Leslie is living at home, but she regularly visits her friends Jane and Florence in London. She has a romantic idea about the freedoms the two girls have and wants to get a place of her own in London, an artist’s studio, using her inheritance. Her mother doesn’t want her to use up her inheritance and has suggested she live with her aunt. Leslie, in truth, would like a little opposition to her plans instead of her mother’s acceptance and prefers complete independence to living with her aunt.

Jane and Florence are living the realities of the independent life, which means no servants and often very little food. Jane takes everything in her stride and doesn’t seem to have any deep feelings for anything or anyone. Unfortunately, this includes her boyfriend, Henry, who wants constant assurances of her devotion.

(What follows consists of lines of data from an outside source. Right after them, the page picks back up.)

(* ===== verification/Store.v ===== *)
(** An API server that only the operator writes, as an interface: what is
    stored, what a read answers and what a write leaves.  Theorems about many
    reconciliations are proved against it; the simulated world satisfies it.
    The interface speaks of the objects that the operator's cache shows: Setup
    has the selector of the cache, Hidden says which objects pass it. *)

From S2P Require Import Prelude GoStd K8s V1beta1 Kube Trace ControllerUtils.

(** ** The interface *)

(** The object of a kind under a key. *)
Class Store (W : Type) := contents : W → ∀ k : Kind, NamespacedName → option (Obj k).

(** Two metadata that differ only in what the server assigns: the uid, the
    version, the generation and the time of a deletion. *)
Definition sameMeta (m m' : ObjectMeta) : Prop :=
  om_Name m' = om_Name m ∧ om_Namespace m' = om_Namespace m ∧ om_Labels m' = om_Labels m ∧
  om_Annotations m' = om_Annotations m ∧ om_Finalizers m' = om_Finalizers m ∧
  om_OwnerReferences m' = om_OwnerReferences m.

(** The object the server keeps and answers when it is sent [o]. *)
Definition served {k} (o o' : Obj k) : Prop := ∃ m', sameMeta (meta o) m' ∧ o' = set_meta m' o.

Definition sameStore {W} `{!Store W} (w w' : W) : Prop :=
  ∀ k key, contents w' k key = contents w k key.

(** [o] is put in its place and nothing else moves. *)
Definition stored {W} `{!Store W} {k} (o : Obj k) (w w' : W) : Prop :=
  contents w' k (ObjectKeyFromObject o) = Some o ∧
  ∀ k' key, (k', key) ≠ (k, ObjectKeyFromObject o) → contents w' k' key = contents w k' key.

(** The answer to a read. *)
Definition reads {A} (stored : option A) (answer : result A) : Prop :=
  match stored with
  | Some o => answer = inr o
  | None => ∃ err, answer = inl err ∧ errIsNotFound err = true
  end.

Class StoreLaws (W : Type) `{!Kube W, !Store W} : Prop := {
  store_key (w : W) k key o : contents w k key = Some o → ObjectKeyFromObject o = key;
  store_get k key w : reads (contents w k key) (kGet k key w).1 ∧ sameStore w (kGet k key w).2;
  store_csGet k key w : reads (contents w k key) (csGet k key w).1 ∧ sameStore w (csGet k key w).2;
  store_create k (o : Obj k) w : contents w k (ObjectKeyFromObject o) = None →
    ∃ o' w', kCreate k o w = (inr o', w') ∧ served o o' ∧ stored o' w w';
  store_update k (o : Obj k) w : is_Some (contents w k (ObjectKeyFromObject o)) →
    ∃ o' w', kUpdate k o w = (inr o', w') ∧ served o o' ∧ stored o' w w';
  store_event r ty reason msg w : sameStore w (kEvent r ty reason msg w).2;
  store_now w : sameStore w (kNow w).2;
  store_random n w : sameStore w (kRandRead n w).2 ∧
    ∃ bytes, (kRandRead n w).1 = inr bytes ∧ String.length bytes = n
}.

Lemma served_key {k} (o o' : Obj k) : served o o' → ObjectKeyFromObject o' = ObjectKeyFromObject o.
Proof.
  intros (m' & (Hn & Hns & _) & ->). rw /ObjectKeyFromObject meta_set_meta. congruence.
Qed.

Lemma sameMeta_refl m : sameMeta m m.
Proof. done. Qed.

Lemma served_refl {k} (o : Obj k) : served o o.
Proof. exists (meta o). by rw set_meta_meta. Qed.

Lemma sameStore_refl {W} `{!Store W} (w : W) : sameStore w w.
Proof. done. Qed.

Lemma sameStore_trans {W} `{!Store W} (w1 w2 w3 : W) :
  sameStore w1 w2 → sameStore w2 w3 → sameStore w1 w3.
Proof. intros H12 H23 k key. by rw H23 H12. Qed.

#[export] Instance store_get_law {W} `{!Kube W, !Store W, !StoreLaws W} : GetLaw W.
Proof.
  intros k key w o w' E. destruct (store_get k key w) as [Hr _]. rw E in Hr. unfold reads in Hr.
  destruct (contents w k key) as [o1|] eqn:Ec; [|by destruct Hr as (? & ? & _)].
  injection Hr as ->. by eapply store_key.
Qed.

(** ** Computations that keep the cluster object *)

Section wp.
Context {W : Type} `{!Kube W, !Store W, !StoreLaws W} (r : RabbitmqCluster).
Abbreviation TW := (W * list Call)%type.

(** From world [w] the computation returns a value, in a world and after calls
    that satisfy [Q], with the cluster object as it was. *)
Definition wp {A} (m : Run TW A) (w : W) (Q : A → W → list Call → Prop) : Prop :=
  ∀ l, ∃ a w' c, m (mkOp r (w, l)) = (Returns a, mkOp r (w', l ++ c)) ∧ Q a w' c.

Lemma wp_mono {A} (m : Run TW A) w (Q Q' : A → W → list Call → Prop) :
  wp m w Q → (∀ a w' c, Q a w' c → Q' a w' c) → wp m w Q'.
Proof. intros Hm HQ l. destruct (Hm l) as (a & w' & c & E & HQa). eauto 10. Qed.

Lemma wp_ret {A} (a : A) w (Q : A → W → list Call → Prop) : Q a w [] → wp (mret a) w Q.
Proof. intros HQ l. exists a, w, []. by rw app_nil_r. Qed.

Lemma wp_bind {A B} (m : Run TW A) (f : A → Run TW B) w (Q : B → W → list Call → Prop) :
  wp m w (λ a w1 c1, wp (f a) w1 (λ b w2 c2, Q b w2 (c1 ++ c2))) → wp (m ≫= f) w Q.
Proof.
  intros Hm l. destruct (Hm l) as (a & w1 & c1 & E1 & Hf). destruct (Hf (l ++ c1)) as (b & w2 & c2 & E2 & HQ).
  exists b, w2, (c1 ++ c2). rw (M_bind_eq _ _ _ _ _ E1) E2 app_assoc. done.
Qed.

Lemma wp_lift {A} (o : outcome A) a w (Q : A → W → list Call → Prop) : o = Returns a → Q a w [] → wp (lift o) w Q.
Proof. intros -> HQ l. exists a, w, []. by rw app_nil_r. Qed.

Lemma wp_rmq w (Q : RabbitmqCluster → W → list Call → Prop) : Q r w [] → wp rmq w Q.
Proof. intros HQ l. exists r, w, []. by rw app_nil_r. Qed.

Lemma wp_of_eq {A} (m : Run TW A) a w (Q : A → W → list Call → Prop) :
  (∀ s, op_rmq s = r → m s = (Returns a, s)) → Q a w [] → wp m w Q.
Proof. intros Hm HQ l. exists a, w, []. by rw Hm // app_nil_r. Qed.

Lemma wp_unlogged {A} (f : Ext W A) w (Q : A → W → list Call → Prop) :
  Q (f w).1 (f w).2 [] → wp (ext (unlogged f)) w Q.
Proof.
  intros HQ l. exists (f w).1, (f w).2, []. rw /ext /unlogged /= app_nil_r. by destruct (f w).
Qed.

Lemma wp_logged {A} (call : A → Call) (f : Ext W A) w (Q : A → W → list Call → Prop) :
  Q (f w).1 (f w).2 [call (f w).1] → wp (ext (logged call f)) w Q.
Proof.
  intros HQ l. exists (f w).1, (f w).2, [call (f w).1]. rw /ext /logged /=. by destruct (f w).
Qed.

Lemma wp_withLocal {A L} (m : M (Op TW * L) A) (loc : L) w (Q : A * L → W → list Call → Prop) :
  (∀ l, ∃ a loc' w' c, m (mkOp r (w, l), loc) = (Returns a, (mkOp r (w', l ++ c), loc')) ∧ Q (a, loc') w' c) →
  wp (withLocal loc m) w Q.
Proof.
  intros Hm l. destruct (Hm l) as (a & loc' & w' & c & E & HQ). exists (a, loc'), w', c.
  by rw /withLocal E.
Qed.

(** A retry loop whose first attempt succeeds. *)
Lemma wp_retry (n : nat) (retriable : error → bool) (fn : Run TW goerror) last w
    (Q : goerror → W → list Call → Prop) :
  wp fn w (λ e w' c, e = None ∧ Q None w' c) → wp (OnErrorSteps (S n) retriable fn last) w Q.
Proof.
  intros Hfn l. destruct (Hfn l) as (e & w' & c & E & -> & HQ). exists None, w', c.
  by rw (OnErrorSteps_ok _ _ _ _ _ _ E).
Qed.

(** *** Reads and writes *)

Lemma wp_get_some {k} key o w (Q : result (Obj k) → W → list Call → Prop) :
  contents w k key = Some o → (∀ w', sameStore w w' → Q (inr o) w' []) → wp (ext (kGet k key)) w Q.
Proof.
  intros Ec HQ. apply wp_unlogged. destruct (store_get k key w) as [Hr Hs]. rw Ec in Hr.
  simpl in Hr. rw Hr. by apply HQ.
Qed.

Lemma wp_get_none {k} key w (Q : result (Obj k) → W → list Call → Prop) :
  contents w k key = None →
  (∀ err w', errIsNotFound err = true → sameStore w w' → Q (inl err) w' []) → wp (ext (kGet k key)) w Q.
Proof.
  intros Ec HQ. apply wp_unlogged. destruct (store_get k key w) as [Hr Hs]. rw Ec in Hr.
  destruct Hr as (err & Hr & Hnf). rw Hr. by apply HQ.
Qed.

Lemma wp_csGet {k} key w (Q : result (Obj k) → W → list Call → Prop) :
  (∀ a w', reads (contents w k key) a → sameStore w w' → Q a w' []) → wp (ext (csGet k key)) w Q.
Proof. intros HQ. apply wp_unlogged. destruct (store_csGet k key w) as [Hr Hs]. by apply HQ. Qed.

Lemma wp_create {k} (o : Obj k) w (Q : result (Obj k) → W → list Call → Prop) :
  contents w k (ObjectKeyFromObject o) = None →
  (∀ o' w', served o o' → stored o' w w' → Q (inr o') w' [Created k o true]) → wp (ext (kCreate k o)) w Q.
Proof.
  intros Ec HQ. apply wp_logged. destruct (store_create k o w Ec) as (o' & w' & -> & Hs & Hst). by apply HQ.
Qed.

Lemma wp_update {k} (o : Obj k) w (Q : Obj k * goerror → W → list Call → Prop) :
  is_Some (contents w k (ObjectKeyFromObject o)) →
  (∀ o' w', served o o' → stored o' w w' → Q (o', None) w' [Updated k o true]) → wp (update o) w Q.
Proof.
  intros Ec HQ. unfold update. apply wp_bind, wp_logged.
  destruct (store_update k o w Ec) as (o' & w' & -> & Hs & Hst). apply wp_ret. by apply HQ.
Qed.

Lemma wp_event ty reason msg w (Q : unit → W → list Call → Prop) :
  (∀ w', sameStore w w' → Q tt w' [Event ty reason msg]) → wp (event ty reason msg) w Q.
Proof.
  intros HQ. unfold event. apply wp_bind, wp_rmq, wp_logged.
  destruct (kEvent r ty reason msg w) as [[] w'] eqn:E. apply HQ.
  pose proof (store_event r ty reason msg w) as Hs. by rw E in Hs.
Qed.

Lemma wp_now w (Q : Z → W → list Call → Prop) :
  (∀ now w', sameStore w w' → Q now w' []) → wp (ext kNow) w Q.
Proof. intros HQ. apply wp_unlogged, HQ, store_now. Qed.

Lemma wp_random n w (Q : result string → W → list Call → Prop) :
  (∀ bytes w', String.length bytes = n → sameStore w w' → Q (inr bytes) w' []) → wp (ext (kRandRead n)) w Q.
Proof.
  intros HQ. apply wp_unlogged. destruct (store_random n w) as (Hs & bytes & -> & Hl). by apply HQ.
Qed.
End wp.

Florence, however, hates her office job and sometimes feels miserable about her and Jane’s lack of comforts. She feels that the girls who started work straight out of school have the advantage over her and that her Oxford education is not valued at work.

Sylvia lives in her parents’ home but has a lover, Claude. Despite their mutual devotion, Sylvia has kept Claud away from her family, assuming they will not get along. She believes in being absolutely honest and behaving honestly rather than worrying about how others are affected by this honesty. Her younger sister, Henrietta, has been taking Sylvia’s beliefs seriously, maybe more seriously than Sylvia intends, and is thinking of embarking on an affair with a middle-aged married man.

Each of the girls has to adjust her theoretical views about life to deal with reality. This is a sometimes amusing, true-to-life novel about how naive, idealistic young women learn to adapt between the gaps of Victorian and Edwardian values and Oxfordian theories and real life. I enjoyed it very much. The characters are depicted affectionately and seem very real.